Data excerpts
>>>

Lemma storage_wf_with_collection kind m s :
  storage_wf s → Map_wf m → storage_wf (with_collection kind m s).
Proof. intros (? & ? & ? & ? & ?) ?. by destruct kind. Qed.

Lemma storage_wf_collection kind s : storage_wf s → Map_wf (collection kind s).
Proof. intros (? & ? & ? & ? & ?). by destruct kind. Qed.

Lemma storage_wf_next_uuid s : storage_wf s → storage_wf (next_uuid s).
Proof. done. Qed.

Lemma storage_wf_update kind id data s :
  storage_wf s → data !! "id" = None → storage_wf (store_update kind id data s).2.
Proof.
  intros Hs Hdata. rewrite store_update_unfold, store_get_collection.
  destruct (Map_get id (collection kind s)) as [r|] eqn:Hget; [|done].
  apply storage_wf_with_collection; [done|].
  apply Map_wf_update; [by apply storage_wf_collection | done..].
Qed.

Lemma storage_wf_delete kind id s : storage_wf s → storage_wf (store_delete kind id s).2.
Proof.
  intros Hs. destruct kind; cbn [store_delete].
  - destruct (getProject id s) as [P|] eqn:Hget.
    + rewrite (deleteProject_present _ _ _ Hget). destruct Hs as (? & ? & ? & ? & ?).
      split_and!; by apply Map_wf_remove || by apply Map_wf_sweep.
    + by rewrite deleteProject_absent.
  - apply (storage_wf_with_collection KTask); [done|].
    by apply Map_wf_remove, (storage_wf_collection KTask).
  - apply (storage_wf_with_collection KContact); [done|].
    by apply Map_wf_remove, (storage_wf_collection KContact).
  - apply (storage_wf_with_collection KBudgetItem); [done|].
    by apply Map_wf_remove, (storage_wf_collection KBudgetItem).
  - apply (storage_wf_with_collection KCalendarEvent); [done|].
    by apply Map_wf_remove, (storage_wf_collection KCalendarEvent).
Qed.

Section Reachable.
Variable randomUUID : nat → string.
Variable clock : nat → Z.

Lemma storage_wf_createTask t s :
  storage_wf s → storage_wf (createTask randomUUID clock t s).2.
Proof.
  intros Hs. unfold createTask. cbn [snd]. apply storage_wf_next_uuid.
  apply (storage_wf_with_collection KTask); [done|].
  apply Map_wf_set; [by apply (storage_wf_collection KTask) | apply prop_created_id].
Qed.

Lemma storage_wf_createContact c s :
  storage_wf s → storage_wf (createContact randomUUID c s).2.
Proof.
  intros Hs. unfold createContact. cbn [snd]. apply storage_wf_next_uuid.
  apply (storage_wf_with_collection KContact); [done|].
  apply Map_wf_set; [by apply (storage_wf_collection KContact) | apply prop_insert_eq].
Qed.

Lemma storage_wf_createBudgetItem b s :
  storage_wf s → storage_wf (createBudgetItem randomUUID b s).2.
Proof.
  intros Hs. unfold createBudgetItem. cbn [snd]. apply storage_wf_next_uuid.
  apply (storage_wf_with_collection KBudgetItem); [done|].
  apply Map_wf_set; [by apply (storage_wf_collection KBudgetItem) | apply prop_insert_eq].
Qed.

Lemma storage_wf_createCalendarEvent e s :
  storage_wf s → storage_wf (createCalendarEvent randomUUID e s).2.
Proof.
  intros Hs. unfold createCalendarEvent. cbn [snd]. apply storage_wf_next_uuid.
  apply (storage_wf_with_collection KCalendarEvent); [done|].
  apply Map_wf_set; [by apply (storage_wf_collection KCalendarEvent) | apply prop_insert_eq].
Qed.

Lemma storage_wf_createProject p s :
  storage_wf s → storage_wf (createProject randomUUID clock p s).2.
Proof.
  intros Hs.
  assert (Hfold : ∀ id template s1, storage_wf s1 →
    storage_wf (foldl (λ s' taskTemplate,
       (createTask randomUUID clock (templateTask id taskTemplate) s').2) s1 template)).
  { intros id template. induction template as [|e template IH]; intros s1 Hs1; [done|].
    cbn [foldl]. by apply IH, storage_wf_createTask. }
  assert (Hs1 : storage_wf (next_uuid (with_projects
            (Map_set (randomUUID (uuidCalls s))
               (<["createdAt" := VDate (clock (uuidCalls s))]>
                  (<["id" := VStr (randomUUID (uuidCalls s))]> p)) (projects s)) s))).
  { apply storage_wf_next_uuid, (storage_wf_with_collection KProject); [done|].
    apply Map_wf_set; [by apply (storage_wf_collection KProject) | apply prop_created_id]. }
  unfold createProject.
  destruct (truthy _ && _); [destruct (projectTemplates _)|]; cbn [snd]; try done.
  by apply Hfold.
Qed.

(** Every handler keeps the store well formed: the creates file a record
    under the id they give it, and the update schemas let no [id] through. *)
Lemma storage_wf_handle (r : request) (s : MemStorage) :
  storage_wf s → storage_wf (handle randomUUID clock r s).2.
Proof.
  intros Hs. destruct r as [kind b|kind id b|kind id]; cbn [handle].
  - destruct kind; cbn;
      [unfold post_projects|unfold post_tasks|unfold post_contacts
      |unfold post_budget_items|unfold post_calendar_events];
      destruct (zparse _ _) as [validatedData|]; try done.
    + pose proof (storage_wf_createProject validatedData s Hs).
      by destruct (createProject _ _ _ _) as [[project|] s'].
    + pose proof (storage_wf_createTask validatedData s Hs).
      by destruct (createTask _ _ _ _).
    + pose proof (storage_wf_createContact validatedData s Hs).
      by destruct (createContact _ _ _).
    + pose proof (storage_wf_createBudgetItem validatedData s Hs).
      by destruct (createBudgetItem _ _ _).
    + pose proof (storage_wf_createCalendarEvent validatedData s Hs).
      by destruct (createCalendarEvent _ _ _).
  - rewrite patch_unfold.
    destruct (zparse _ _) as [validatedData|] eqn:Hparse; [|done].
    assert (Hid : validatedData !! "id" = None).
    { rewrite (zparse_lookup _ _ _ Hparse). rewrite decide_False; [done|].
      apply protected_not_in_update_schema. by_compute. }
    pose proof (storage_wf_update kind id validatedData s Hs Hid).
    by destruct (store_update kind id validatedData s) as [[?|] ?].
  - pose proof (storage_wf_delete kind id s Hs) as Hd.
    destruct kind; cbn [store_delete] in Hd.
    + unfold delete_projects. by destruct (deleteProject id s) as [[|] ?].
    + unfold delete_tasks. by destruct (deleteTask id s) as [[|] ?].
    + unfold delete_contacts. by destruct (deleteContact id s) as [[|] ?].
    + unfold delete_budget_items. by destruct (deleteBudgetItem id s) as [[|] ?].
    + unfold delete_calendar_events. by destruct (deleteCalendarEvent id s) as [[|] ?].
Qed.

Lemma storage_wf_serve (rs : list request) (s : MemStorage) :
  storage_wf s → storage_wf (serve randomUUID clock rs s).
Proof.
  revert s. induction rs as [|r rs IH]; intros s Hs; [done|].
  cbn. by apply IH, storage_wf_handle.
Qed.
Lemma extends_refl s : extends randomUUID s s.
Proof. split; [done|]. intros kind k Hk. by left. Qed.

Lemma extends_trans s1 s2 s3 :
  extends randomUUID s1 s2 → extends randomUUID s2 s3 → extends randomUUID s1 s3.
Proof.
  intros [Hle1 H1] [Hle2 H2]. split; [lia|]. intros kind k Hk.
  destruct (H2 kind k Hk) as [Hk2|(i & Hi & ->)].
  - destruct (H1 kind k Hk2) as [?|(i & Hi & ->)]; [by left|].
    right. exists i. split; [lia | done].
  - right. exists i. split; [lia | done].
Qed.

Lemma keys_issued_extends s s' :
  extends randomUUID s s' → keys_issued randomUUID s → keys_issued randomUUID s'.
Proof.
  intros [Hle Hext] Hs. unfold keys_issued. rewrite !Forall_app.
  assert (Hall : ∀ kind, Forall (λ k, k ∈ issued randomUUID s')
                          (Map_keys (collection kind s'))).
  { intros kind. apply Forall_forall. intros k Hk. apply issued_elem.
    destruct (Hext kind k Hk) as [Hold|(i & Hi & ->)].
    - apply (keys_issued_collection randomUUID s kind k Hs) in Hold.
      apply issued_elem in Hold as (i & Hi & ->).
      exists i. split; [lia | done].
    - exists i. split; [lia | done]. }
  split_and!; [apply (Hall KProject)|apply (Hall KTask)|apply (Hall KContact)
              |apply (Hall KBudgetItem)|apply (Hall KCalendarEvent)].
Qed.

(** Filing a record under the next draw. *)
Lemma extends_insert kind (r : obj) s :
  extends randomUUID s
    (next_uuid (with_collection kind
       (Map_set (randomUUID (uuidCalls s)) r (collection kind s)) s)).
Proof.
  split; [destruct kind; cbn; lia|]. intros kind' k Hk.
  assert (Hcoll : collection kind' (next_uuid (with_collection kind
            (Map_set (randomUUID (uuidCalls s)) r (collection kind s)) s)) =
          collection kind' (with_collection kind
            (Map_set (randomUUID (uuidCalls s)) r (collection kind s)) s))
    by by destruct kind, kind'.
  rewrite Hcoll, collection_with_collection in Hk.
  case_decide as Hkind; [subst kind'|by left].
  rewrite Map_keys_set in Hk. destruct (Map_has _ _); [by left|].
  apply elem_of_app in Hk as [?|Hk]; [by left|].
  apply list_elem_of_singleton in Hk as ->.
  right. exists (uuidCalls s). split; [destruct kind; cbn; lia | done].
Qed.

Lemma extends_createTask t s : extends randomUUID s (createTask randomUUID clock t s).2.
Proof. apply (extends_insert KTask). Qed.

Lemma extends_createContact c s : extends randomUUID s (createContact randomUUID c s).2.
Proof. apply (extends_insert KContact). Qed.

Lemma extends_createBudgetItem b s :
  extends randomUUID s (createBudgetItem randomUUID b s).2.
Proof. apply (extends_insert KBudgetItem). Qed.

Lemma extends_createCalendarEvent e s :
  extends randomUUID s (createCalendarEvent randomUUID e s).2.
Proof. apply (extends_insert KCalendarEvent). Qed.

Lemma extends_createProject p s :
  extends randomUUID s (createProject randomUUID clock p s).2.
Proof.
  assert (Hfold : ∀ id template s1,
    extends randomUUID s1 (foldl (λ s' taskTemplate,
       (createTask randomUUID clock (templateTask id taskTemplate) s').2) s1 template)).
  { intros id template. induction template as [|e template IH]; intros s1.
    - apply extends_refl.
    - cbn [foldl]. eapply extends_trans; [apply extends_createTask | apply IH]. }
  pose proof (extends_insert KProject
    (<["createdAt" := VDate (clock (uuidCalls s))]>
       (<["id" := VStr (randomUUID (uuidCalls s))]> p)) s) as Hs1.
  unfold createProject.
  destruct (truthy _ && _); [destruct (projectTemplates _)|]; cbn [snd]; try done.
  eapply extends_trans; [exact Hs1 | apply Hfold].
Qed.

<<<
>>>

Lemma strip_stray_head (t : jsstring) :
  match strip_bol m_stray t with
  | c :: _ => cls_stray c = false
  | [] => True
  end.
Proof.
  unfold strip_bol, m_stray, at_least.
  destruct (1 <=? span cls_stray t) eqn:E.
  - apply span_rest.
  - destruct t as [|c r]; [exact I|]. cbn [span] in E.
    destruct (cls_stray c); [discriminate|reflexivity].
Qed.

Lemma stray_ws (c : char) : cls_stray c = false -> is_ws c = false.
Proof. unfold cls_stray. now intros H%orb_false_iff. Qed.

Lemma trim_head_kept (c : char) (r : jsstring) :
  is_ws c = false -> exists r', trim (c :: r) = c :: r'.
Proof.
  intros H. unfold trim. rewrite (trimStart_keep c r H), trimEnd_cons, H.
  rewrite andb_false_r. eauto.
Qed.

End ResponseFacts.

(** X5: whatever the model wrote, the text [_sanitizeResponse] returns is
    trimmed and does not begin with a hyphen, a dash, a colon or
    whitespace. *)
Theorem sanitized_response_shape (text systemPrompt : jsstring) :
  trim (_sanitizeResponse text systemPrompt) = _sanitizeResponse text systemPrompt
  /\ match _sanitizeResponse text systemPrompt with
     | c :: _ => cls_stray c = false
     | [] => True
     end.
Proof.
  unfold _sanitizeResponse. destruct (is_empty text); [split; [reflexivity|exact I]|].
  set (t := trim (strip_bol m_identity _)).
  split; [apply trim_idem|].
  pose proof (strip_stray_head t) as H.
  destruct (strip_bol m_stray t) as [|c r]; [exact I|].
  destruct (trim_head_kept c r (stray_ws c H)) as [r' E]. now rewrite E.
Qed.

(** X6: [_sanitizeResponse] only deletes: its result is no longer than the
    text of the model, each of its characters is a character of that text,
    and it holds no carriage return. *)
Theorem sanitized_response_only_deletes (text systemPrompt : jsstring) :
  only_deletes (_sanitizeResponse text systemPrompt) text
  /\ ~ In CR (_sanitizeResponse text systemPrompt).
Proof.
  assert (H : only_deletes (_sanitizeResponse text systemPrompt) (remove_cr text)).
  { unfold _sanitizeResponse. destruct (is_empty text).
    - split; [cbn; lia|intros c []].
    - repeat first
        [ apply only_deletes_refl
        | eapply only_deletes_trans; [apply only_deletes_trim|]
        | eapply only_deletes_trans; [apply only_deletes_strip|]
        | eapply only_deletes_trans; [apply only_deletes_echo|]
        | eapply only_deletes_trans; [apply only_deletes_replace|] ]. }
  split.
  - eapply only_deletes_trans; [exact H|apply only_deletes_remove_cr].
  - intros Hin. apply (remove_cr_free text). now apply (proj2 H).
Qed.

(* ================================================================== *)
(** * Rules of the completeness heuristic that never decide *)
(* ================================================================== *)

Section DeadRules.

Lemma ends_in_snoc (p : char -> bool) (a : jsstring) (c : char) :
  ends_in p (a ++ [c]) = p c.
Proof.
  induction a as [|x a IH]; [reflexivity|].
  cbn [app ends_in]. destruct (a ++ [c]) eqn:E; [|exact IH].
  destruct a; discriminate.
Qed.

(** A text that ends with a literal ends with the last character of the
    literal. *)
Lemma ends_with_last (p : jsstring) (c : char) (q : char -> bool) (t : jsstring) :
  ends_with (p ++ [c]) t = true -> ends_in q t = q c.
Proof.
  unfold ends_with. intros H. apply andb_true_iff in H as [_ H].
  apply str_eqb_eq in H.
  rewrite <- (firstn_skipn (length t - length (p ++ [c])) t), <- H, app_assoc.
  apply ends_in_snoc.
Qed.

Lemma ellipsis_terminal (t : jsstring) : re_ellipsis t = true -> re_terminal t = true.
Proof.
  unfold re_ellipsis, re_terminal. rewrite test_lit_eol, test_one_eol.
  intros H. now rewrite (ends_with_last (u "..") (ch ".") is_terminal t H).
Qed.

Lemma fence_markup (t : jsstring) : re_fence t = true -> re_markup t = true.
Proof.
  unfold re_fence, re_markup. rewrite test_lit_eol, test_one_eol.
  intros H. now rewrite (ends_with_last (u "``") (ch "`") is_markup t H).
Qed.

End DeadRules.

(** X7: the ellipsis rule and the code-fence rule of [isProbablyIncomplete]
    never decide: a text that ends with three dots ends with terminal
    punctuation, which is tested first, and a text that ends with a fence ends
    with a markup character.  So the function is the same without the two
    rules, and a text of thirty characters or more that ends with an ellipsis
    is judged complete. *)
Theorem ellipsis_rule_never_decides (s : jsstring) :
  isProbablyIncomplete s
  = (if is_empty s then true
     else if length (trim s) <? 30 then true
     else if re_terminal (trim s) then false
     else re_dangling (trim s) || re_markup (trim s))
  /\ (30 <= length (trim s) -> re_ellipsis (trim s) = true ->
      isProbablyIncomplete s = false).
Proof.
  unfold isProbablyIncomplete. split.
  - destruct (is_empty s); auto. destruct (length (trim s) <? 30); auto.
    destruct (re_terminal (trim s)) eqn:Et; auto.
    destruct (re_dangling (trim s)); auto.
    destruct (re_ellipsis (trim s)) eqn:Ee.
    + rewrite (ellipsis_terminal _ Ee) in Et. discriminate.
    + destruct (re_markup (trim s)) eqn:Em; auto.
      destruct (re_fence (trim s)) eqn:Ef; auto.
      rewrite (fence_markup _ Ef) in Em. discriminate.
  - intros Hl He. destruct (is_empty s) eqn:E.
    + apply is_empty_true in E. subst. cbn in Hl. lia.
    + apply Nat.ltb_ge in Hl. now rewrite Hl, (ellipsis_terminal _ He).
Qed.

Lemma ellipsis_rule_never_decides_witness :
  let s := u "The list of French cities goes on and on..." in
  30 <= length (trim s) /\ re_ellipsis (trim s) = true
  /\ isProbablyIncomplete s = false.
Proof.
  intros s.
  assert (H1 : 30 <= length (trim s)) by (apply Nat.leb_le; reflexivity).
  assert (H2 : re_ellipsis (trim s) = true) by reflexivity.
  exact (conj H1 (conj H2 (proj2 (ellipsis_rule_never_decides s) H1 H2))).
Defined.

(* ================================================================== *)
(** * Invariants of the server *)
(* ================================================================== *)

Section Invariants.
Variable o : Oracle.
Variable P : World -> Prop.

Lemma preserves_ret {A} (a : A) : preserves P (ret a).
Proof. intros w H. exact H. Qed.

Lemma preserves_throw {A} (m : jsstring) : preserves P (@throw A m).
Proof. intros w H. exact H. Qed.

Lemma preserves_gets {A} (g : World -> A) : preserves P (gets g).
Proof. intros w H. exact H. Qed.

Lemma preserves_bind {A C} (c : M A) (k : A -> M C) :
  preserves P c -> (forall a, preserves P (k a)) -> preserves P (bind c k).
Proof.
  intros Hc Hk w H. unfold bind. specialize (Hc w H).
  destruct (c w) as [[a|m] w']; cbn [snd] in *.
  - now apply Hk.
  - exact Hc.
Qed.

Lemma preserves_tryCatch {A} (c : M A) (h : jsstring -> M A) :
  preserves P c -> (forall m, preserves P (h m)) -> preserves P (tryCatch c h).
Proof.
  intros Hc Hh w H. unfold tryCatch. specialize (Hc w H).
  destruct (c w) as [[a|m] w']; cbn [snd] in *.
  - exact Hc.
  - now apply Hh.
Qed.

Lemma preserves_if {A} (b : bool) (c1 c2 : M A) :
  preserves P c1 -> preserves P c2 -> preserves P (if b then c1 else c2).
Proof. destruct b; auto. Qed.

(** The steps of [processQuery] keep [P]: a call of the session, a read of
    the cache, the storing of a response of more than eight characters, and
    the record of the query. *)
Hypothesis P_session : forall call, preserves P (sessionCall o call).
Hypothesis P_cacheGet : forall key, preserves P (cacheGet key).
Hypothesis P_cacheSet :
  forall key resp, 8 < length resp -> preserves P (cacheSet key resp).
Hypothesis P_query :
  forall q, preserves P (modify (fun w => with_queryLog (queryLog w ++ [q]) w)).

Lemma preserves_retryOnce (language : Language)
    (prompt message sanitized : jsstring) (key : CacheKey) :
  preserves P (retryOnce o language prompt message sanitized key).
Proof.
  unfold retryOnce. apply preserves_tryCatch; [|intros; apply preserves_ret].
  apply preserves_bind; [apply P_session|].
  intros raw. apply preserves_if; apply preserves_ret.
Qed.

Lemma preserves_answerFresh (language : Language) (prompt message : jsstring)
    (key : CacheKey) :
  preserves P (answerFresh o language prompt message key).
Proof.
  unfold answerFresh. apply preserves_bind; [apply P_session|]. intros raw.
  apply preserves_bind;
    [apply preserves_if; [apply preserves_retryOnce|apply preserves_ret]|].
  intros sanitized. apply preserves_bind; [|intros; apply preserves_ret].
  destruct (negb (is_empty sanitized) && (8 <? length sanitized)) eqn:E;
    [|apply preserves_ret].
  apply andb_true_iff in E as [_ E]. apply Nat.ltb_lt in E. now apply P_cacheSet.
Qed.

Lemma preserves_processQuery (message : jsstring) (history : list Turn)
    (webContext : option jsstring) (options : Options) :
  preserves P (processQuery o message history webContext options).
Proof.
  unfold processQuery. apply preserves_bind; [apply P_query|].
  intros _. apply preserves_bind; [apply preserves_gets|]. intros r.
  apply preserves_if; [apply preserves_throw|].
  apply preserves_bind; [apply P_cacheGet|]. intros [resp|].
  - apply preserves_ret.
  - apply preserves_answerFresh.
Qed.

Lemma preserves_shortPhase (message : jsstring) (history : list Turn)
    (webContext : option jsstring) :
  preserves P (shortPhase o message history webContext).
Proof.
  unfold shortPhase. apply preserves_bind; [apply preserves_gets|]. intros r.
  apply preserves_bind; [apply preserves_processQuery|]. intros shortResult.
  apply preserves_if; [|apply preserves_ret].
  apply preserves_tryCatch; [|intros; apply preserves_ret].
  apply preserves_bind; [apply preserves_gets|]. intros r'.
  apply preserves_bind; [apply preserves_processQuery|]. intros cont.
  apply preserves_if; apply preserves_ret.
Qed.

<<<
>>>

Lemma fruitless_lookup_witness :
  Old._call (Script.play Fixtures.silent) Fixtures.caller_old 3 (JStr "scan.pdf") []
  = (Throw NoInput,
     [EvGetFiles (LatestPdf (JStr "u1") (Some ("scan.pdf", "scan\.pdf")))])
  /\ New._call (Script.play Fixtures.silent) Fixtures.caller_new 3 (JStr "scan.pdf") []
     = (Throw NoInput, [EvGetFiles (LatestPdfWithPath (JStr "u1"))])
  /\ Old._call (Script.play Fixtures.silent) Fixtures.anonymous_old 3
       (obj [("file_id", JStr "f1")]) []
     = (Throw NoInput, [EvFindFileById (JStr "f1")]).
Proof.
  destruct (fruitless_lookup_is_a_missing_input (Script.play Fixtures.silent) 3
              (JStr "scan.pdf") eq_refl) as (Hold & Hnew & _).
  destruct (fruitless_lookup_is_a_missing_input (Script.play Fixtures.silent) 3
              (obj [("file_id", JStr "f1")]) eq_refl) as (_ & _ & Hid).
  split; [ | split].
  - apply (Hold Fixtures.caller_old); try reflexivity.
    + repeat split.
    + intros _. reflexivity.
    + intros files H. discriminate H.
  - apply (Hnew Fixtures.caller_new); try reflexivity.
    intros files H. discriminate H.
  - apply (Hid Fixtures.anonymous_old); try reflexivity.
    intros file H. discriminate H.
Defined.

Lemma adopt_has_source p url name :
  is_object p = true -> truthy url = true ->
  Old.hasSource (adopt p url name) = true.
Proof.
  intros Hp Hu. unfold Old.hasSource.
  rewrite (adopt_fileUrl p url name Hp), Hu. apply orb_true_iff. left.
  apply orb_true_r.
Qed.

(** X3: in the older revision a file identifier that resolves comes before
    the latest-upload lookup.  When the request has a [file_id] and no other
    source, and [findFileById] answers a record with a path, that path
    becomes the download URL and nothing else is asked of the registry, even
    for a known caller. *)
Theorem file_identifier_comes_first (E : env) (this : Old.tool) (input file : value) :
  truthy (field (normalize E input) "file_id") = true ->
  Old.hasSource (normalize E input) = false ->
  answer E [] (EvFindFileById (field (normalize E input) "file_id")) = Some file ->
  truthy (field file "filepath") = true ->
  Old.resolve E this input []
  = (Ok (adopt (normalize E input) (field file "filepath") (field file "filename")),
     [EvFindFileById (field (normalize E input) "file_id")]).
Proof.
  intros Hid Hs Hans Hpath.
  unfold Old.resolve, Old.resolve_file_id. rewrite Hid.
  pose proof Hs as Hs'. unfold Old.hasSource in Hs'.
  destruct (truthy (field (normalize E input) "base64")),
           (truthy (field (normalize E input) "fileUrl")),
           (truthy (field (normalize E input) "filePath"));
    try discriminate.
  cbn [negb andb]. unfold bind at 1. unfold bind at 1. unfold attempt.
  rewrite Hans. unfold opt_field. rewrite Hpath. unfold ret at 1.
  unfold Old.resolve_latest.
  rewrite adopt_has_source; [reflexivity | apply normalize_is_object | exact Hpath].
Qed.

<<<

Nothing but the lines above from the one containing "(Map_keys (collection kind" through the one containing "apply issued_elem in" should appear in the answer, each repeated exactly.

                          (Map_keys (collection kind s'))).
  { intros kind. apply Forall_forall. intros k Hk. apply issued_elem.
    destruct (Hext kind k Hk) as [Hold|(i & Hi & ->)].
    - apply (keys_issued_collection randomUUID s kind k Hs) in Hold.
      apply issued_elem in Hold as (i & Hi & ->).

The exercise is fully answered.